• [Task prompt]
Range to output from the entries below: the line containing "- by eapply wf_remove_line." through the line containing "(** C32: Losslessness.". Set it down exactly, ends included, nothing else.

• [Source records]
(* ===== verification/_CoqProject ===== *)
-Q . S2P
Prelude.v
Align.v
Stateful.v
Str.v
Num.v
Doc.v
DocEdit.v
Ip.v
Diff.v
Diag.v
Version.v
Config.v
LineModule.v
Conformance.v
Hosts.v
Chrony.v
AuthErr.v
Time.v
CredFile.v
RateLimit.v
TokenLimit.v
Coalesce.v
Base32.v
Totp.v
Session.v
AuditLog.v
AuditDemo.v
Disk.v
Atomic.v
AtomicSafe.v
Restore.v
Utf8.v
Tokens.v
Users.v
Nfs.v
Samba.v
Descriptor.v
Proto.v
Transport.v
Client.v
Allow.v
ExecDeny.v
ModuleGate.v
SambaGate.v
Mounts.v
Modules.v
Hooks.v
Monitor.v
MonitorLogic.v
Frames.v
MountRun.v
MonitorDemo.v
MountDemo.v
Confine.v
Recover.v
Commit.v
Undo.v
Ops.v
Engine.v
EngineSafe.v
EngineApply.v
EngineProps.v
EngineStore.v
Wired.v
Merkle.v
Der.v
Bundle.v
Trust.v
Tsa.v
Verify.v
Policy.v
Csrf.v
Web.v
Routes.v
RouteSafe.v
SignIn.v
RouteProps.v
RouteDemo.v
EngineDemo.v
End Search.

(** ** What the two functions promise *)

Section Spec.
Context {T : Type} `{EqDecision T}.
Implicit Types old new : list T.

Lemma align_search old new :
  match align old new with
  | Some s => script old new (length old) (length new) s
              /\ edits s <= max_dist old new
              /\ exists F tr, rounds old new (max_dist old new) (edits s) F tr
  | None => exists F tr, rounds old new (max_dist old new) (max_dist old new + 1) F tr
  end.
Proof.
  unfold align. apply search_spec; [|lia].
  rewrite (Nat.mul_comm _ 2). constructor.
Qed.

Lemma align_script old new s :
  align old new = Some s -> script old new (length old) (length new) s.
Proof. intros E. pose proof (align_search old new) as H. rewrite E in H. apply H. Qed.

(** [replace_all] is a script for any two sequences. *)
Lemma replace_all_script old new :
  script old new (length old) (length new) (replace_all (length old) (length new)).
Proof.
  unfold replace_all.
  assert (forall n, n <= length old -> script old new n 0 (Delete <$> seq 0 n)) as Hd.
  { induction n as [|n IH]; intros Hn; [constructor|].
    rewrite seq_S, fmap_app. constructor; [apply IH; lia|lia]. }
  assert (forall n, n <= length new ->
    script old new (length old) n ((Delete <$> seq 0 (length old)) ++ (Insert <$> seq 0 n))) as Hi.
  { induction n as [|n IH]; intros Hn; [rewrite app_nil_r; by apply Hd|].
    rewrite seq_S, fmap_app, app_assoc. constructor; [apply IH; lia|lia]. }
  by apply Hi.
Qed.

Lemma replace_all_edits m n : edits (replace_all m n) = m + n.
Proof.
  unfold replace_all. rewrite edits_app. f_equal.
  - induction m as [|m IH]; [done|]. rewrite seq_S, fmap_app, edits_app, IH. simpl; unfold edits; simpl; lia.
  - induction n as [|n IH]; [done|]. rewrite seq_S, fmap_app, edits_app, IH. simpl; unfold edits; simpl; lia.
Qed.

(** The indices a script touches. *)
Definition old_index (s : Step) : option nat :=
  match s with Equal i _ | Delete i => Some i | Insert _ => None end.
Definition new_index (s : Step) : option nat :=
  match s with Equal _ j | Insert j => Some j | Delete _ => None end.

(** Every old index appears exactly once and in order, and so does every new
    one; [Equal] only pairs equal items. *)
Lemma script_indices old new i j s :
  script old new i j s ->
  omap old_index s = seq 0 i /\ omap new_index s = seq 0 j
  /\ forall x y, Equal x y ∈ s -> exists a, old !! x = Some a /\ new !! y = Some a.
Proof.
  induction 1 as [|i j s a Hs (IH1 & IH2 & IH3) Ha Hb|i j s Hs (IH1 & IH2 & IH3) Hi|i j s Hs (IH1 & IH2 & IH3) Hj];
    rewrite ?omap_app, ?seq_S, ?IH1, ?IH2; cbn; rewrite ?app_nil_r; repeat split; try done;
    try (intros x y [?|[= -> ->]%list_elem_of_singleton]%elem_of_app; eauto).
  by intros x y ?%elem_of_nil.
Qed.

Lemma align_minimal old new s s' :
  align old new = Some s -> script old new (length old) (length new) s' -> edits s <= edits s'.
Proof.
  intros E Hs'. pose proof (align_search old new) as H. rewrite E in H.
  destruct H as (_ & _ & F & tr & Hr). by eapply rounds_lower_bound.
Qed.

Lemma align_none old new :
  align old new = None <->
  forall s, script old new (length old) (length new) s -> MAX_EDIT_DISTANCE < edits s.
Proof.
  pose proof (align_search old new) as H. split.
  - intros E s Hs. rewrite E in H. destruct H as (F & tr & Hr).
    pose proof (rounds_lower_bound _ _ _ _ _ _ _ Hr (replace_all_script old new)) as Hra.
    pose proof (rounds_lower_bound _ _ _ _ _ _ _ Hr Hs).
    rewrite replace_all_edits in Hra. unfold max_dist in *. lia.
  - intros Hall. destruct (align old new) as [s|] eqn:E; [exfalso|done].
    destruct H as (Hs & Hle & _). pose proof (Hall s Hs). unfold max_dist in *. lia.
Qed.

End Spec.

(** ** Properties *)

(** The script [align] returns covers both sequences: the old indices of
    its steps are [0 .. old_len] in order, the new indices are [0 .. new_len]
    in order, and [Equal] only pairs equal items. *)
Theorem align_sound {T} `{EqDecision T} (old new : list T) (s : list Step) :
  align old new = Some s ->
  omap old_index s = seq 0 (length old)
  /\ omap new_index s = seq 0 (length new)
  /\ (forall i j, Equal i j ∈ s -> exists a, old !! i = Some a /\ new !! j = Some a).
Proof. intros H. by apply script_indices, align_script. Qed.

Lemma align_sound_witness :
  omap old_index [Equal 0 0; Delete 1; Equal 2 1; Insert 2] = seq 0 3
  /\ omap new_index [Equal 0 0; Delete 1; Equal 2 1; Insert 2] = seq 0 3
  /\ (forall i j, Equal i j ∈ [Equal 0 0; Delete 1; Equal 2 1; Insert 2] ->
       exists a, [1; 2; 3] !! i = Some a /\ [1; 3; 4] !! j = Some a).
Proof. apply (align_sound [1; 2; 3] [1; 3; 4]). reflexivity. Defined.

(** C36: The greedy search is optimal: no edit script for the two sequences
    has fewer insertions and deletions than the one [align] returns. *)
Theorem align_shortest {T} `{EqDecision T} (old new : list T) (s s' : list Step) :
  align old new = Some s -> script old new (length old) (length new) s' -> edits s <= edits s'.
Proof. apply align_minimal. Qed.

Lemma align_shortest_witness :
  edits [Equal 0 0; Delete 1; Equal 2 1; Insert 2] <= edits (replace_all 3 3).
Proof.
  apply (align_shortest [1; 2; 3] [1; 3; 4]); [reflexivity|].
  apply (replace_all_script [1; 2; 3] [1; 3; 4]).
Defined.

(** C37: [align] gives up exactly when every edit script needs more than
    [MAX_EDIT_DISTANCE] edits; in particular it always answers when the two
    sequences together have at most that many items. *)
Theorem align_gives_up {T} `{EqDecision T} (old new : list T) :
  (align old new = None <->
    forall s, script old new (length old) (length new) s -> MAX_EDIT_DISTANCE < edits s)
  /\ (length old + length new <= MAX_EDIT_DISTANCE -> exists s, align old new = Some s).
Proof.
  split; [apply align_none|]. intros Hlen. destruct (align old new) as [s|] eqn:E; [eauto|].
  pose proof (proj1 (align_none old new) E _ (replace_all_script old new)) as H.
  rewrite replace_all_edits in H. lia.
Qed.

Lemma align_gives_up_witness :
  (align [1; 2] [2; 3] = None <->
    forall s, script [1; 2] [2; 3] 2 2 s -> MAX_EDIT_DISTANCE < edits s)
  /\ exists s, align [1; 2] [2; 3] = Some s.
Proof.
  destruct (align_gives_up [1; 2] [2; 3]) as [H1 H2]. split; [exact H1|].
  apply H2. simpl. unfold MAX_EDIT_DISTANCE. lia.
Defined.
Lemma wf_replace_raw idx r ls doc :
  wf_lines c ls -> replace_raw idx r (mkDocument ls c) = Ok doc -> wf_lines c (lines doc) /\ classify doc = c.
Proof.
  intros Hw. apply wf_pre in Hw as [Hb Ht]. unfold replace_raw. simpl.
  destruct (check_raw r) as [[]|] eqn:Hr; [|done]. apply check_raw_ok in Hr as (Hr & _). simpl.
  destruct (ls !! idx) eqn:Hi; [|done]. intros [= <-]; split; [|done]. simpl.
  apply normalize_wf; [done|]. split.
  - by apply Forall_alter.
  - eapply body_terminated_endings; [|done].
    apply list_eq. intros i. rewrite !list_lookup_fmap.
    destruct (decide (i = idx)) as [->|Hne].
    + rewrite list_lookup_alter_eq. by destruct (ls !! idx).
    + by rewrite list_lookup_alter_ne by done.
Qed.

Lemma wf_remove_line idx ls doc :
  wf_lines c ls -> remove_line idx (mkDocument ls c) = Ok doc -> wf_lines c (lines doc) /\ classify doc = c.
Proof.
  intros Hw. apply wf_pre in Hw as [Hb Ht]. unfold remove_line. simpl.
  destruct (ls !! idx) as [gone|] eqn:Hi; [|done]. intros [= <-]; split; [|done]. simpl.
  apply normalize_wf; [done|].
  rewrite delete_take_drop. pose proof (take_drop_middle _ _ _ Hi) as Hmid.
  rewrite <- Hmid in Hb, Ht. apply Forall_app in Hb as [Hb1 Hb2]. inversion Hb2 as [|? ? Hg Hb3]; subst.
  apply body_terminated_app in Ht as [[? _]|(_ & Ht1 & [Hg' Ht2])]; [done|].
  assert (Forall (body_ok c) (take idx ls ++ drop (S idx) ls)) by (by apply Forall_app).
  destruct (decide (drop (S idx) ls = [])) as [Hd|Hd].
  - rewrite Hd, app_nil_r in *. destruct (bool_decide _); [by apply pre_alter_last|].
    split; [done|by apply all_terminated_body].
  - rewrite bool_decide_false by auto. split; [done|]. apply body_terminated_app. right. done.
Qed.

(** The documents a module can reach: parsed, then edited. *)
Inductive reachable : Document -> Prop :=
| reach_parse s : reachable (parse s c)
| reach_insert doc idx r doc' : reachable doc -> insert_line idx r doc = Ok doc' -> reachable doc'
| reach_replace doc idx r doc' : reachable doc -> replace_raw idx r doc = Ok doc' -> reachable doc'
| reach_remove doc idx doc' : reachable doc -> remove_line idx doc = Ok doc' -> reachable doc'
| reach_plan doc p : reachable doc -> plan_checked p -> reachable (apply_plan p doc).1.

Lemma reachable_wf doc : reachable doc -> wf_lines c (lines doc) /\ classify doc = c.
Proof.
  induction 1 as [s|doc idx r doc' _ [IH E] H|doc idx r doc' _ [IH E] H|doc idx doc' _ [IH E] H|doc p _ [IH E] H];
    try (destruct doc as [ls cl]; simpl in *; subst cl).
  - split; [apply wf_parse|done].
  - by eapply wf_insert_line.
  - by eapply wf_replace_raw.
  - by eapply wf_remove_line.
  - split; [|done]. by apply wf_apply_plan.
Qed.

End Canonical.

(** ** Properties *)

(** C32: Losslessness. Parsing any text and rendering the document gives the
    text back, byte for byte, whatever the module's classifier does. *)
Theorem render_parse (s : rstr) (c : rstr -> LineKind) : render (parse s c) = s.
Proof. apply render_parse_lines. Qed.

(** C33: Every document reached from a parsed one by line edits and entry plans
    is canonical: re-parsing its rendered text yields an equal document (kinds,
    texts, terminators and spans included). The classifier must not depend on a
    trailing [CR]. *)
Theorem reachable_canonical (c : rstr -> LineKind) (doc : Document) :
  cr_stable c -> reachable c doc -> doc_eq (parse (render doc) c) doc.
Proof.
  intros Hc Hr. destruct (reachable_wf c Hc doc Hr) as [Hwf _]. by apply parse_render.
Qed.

• [Result for this task]
  - by eapply wf_remove_line.
  - split; [|done]. by apply wf_apply_plan.
Qed.

End Canonical.

(** ** Properties *)

(** C32: Losslessness. Parsing any text and rendering the document gives the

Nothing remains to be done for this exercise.